Keywords: cancer registry; incidence; neoplasms; second primary; testicular neoplasms

How to cite this article:
Rusner C, Streller B, Stegmaier C, Trocchi P, Kuss O, McGlynn KA, Trabert B, Stang A. Risk of second primary cancers after testicular cancer in East and West Germany: A focus on contralateral testicular cancers. Asian J Androl 2014;16:285-9

How to cite this URL:
Rusner C, Streller B, Stegmaier C, Trocchi P, Kuss O, McGlynn KA, Trabert B, Stang A. Risk of second primary cancers after testicular cancer in East and West Germany: A focus on contralateral testicular cancers. Asian J Androl [serial online] 2014 [cited 2021 Nov 28];16:285-9. Available from: - DOI: 10.4103/1008-682X.122069

  Introduction Top

Testicular cancer is the most frequently occurring cancer among men aged 15-44 years in Europe, Australia and North America, and the incidence has substantially increased in recent decades. [1],[2] Testicular cancer incidence in Germany is among the highest observed in Europe; [3] however, the etiology of testicular cancer is not well-understood. Undescended testis (cryptorchidism), family history and contralateral testicular cancer are considered to be well-established risk factors. [4] The rapid increase in incidence over the past 40 years suggests that critical changes in environmental factors are contributing to the development of these tumors. [5]

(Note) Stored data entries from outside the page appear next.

Lemma RunClient_loop_spec turns fuel fd t i lat d h :
  template_ok t -> 0 <= i <= count -> first_id + count <= len lat -> decoder_ok d h ->
  wp (RunClient_loop steady_clock_now duration turns fuel fd client_index config t i)
    (fun _ s => progress fd lat d h (requests_from t i) [] (responses_from t i) s)
    (fun o s => exists sent unsent got, progress fd lat d h sent unsent got s /\
       sent `prefix_of` requests_from t i /\
       client_verdict turns fuel fd (hist s) i (responses_from t i) got o)
    (mkSt (lat, d) h).
Proof.
  intros Ht. revert i lat d h. induction turns as [|turns IH]; intros i lat d h Hi Hlat Hd; simpl.
  { apply wp_out_of_fuel. exists [], [], []. split; [split; [by apply exchanged_refl|done]|].
    split; [apply prefix_nil|]. intros [_ H]. lia. }
  destruct (Z.ltb_spec i count) as [Hlt|Hge].
  2: { apply wp_ret. unfold requests_from, responses_from. rewrite seqZ_nil by lia.
       split; [by apply exchanged_refl|done]. }
  destruct (request_id_exact config client_index i Hfits Hindex ltac:(lia)) as [-> _].
  destruct (first_id_bound i ltac:(lia)) as [Hu Hbound].
  destruct (Ht (first_id + i) Hu) as [Hvalid Hrespond].
  apply wp_bind. unfold now. apply wp_gets, request_reply_spec; [done|done| |].
  2: { intros o rest d' h' Hex Ho. eexists _, rest, []. split; [by split|].
       rewrite requests_step by done. split; [apply prefix_cons, prefix_nil|].
       destruct o; [destruct Ho; [by left|right; by left]|]. by intros [Ha _]. }
  intros r k d2 h2 Hboth Hmean. pose proof Hboth as (_ & _ & _ & _ & _ & _ & Hd2).
  assert (forall e, client_verdict (S turns) fuel fd h2 i (responses_from t i) k (Some e) ->
    exists sent unsent got, progress fd lat d h sent unsent got (mkSt (lat, d2) h2) /\
      sent `prefix_of` requests_from t i /\
      client_verdict (S turns) fuel fd h2 i (responses_from t i) got (Some e)) as Hfail.
  { intros e He. eexists _, [], k. split; [split; [exact Hboth|done]|].
    rewrite requests_step by done. split; [apply prefix_cons, prefix_nil|done]. }
  unfold read_message_meaning in Hmean. destruct (read_message_status r); [|apply wp_throw, Hfail; right; right; by left..].
  destruct Hmean as (m & -> & ->). rewrite expected_fields.
  destruct (bool_decide_reflect (m = ExpectedMessage (first_id + i) t)) as [->|Hne]; simpl.
  2: { apply wp_throw, Hfail. do 3 right. split; [done|]. rewrite responses_step by done.
       by intros ->%prefix_cons_inv_1. }
  apply wp_bind, wp_gets, wp_bind, store_spec; [unfold is_u64 in Hu; lia|].
  rewrite u64_id by (apply next_index_bound; lia).
  match goal with |- wp _ _ _ (mkSt (?l, _) _) => set (lat2 := l) end.
  assert (progress fd lat d h [RequestMessage (first_id + i) t] [] [ExpectedMessage (first_id + i) t]
    (mkSt (lat2, d2) h2)) as Hnext by (split; [exact Hboth|apply stored_own_slots; unfold is_u64 in *; lia]).
  eapply wp_mono; [apply IH; [lia|unfold lat2, len; by rewrite length_insert|done]| |].
  - intros [] s Hp. rewrite requests_step, responses_step by done.
    by eapply (progress_trans fd lat d h [_] [_]).
  - intros o s Hp. by eapply failed_later.
Qed.

(** The socket [fd] was created and connected, the exchange took place, and the
    socket was closed unless the run stopped inside. *)
Definition connected (port fd : Z) (h : History) sent unsent got (o : option (option Exception)) (h' : History) : Prop :=
  exists connects d' h1, Forall (connecting inet_pton "127.0.0.1" port fd) connects /\
    exchanged fd FrameDecoder_new (h ++ [EvSetup CallSocket (IoOk fd)] ++ connects) sent unsent got d' h1 /\
    h' = h1 ++ match o with Some None => [] | _ => [EvClose fd] end.

Definition built (t : ClientRequestTemplate) : Prop :=
  template_ok t /\ exists s : St (list Seconds * FrameDecoder),
    BuildClientRequestTemplate client_index config s = (Return t, s).

(** Any request: that of a client whose connection was not made. *)
Definition no_request : Message := {| type := kEchoRequest; request_id := 0; payload := [] |}.

Definition run_returns port lat h (s : St (list Seconds)) : Prop :=
  exists fd t, built t /\
    connected port fd h (requests_from t 0) [] (responses_from t 0) None (hist s) /\ own_slots lat (self s).
Definition run_fails turns fuel port lat h (o : option Exception) (s : St (list Seconds)) : Prop :=
  client_post inet_pton fuel "127.0.0.1" port no_request lat h (inl o) s \/
  (exists fd text, o = Some (LogicError text) /\ connected port fd h [] [] [] (Some o) (hist s) /\ self s = lat /\
     message_type config = kWork /\ kMaxWorkUnits < work_iterations config * BenchmarkMain.payload_size config) \/
  exists fd t sent unsent got, built t /\ sent `prefix_of` requests_from t 0 /\
    (exists h1, hist s = h1 ++ match o with None => [] | Some _ => [EvClose fd] end /\
       client_verdict turns fuel fd h1 0 (responses_from t 0) got o) /\
    connected port fd h sent unsent got (Some o) (hist s) /\ own_slots lat (self s).

Lemma RunClient_spec turns fuel port lat h :
  config_ok config -> clients config * count <= len lat -> len (all_received h) < 2 ^ 64 ->
  wp (RunClient inet_pton steady_clock_now duration turns fuel port client_index config)
    (fun _ => run_returns port lat h) (run_fails turns fuel port lat h) (mkSt lat h).
Proof.
  intros Hc Hlat Hlen. assert (0 < count) as Hcount by apply Hc.
  eapply wp_call; [apply (ConnectTcp_spec _ _ _ _ no_request)| |].
  { split; [by split_and!|]. by split; [|by_decide]. }
  2: { intros o s H. by left. }
  intros ? s (fd & connects & -> & Hfd & Hcs & ->). apply wp_scoped; [done|]. apply wp_with_local.
  set (h0 := h ++ _ ++ connects).
  assert (decoder_ok FrameDecoder_new h0) as Hd.
  { pose proof (exchange_decoder_ok _ _ _ fd connects [] h Hlen Hcs ltac:(constructor)) as H. by rewrite app_nil_r in H. }
  eapply wp_call; [apply wp_remember, template_spec; [done|done|lia]| |].
  2: { intros o s (-> & (text & ->) & Hwork). right. left. exists fd, text. split; [done|].
       split; [|done]. exists connects, FrameDecoder_new, h0. split; [done|]. split; [by apply exchanged_refl|done]. }
  intros t s (Hbuild & -> & Ht). assert (built t) as Hbuilt by (split; [done|by eexists]).
  eapply wp_mono; [apply RunClient_loop_spec; [done|lia|nia|done]| |].
  - intros _ s [Hex Hown]. exists fd, t. split; [done|]. split; [|done].
    by exists connects, (self s).2, (hist s).
  - intros o s (sent & unsent & got & [Hex Hown] & Hsent & Ho).
    assert (run_fails turns fuel port lat h o (mkSt (self s).1
      (hist s ++ match o with None => [] | _ => [EvClose fd] end))) as Hfail.
    { right. right. exists fd, t, sent, unsent, got. do 2 (split; [done|]).
      split; [by exists (hist s)|]. split; [|done].
      exists connects, (self s).2, (hist s). split; [done|]. split; [done|]. by destruct o. }
    destruct o; [done|]. by rewrite app_nil_r in Hfail.
Qed.
End Client.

Testicular cancer survival rates improved dramatically when cisplatin-based therapies were introduced in the 1970s. Because of drug shortages, the use of cisplatin in East Germany was limited until 1989. [3] Currently, the mean age-adjusted 5-year survival is 97% in Europe. [6] The primary treatment of testicular cancer is orchiectomy. Depending on the spread of disease (localized or metastatic), further treatment strategies may include surveillance, chemotherapy and radiation therapy. [7] However, patients with testicular cancers have an increased risk of developing second primary cancers of the contralateral testicle and other sites. Chemotherapy or radiation therapy could induce future carcinogenic sequelae. A limited number of population-based publications have reported the risk of second primary cancers, and in particular, the risk of contralateral testicular cancer. [8],[9],[10],[11],[12],[13]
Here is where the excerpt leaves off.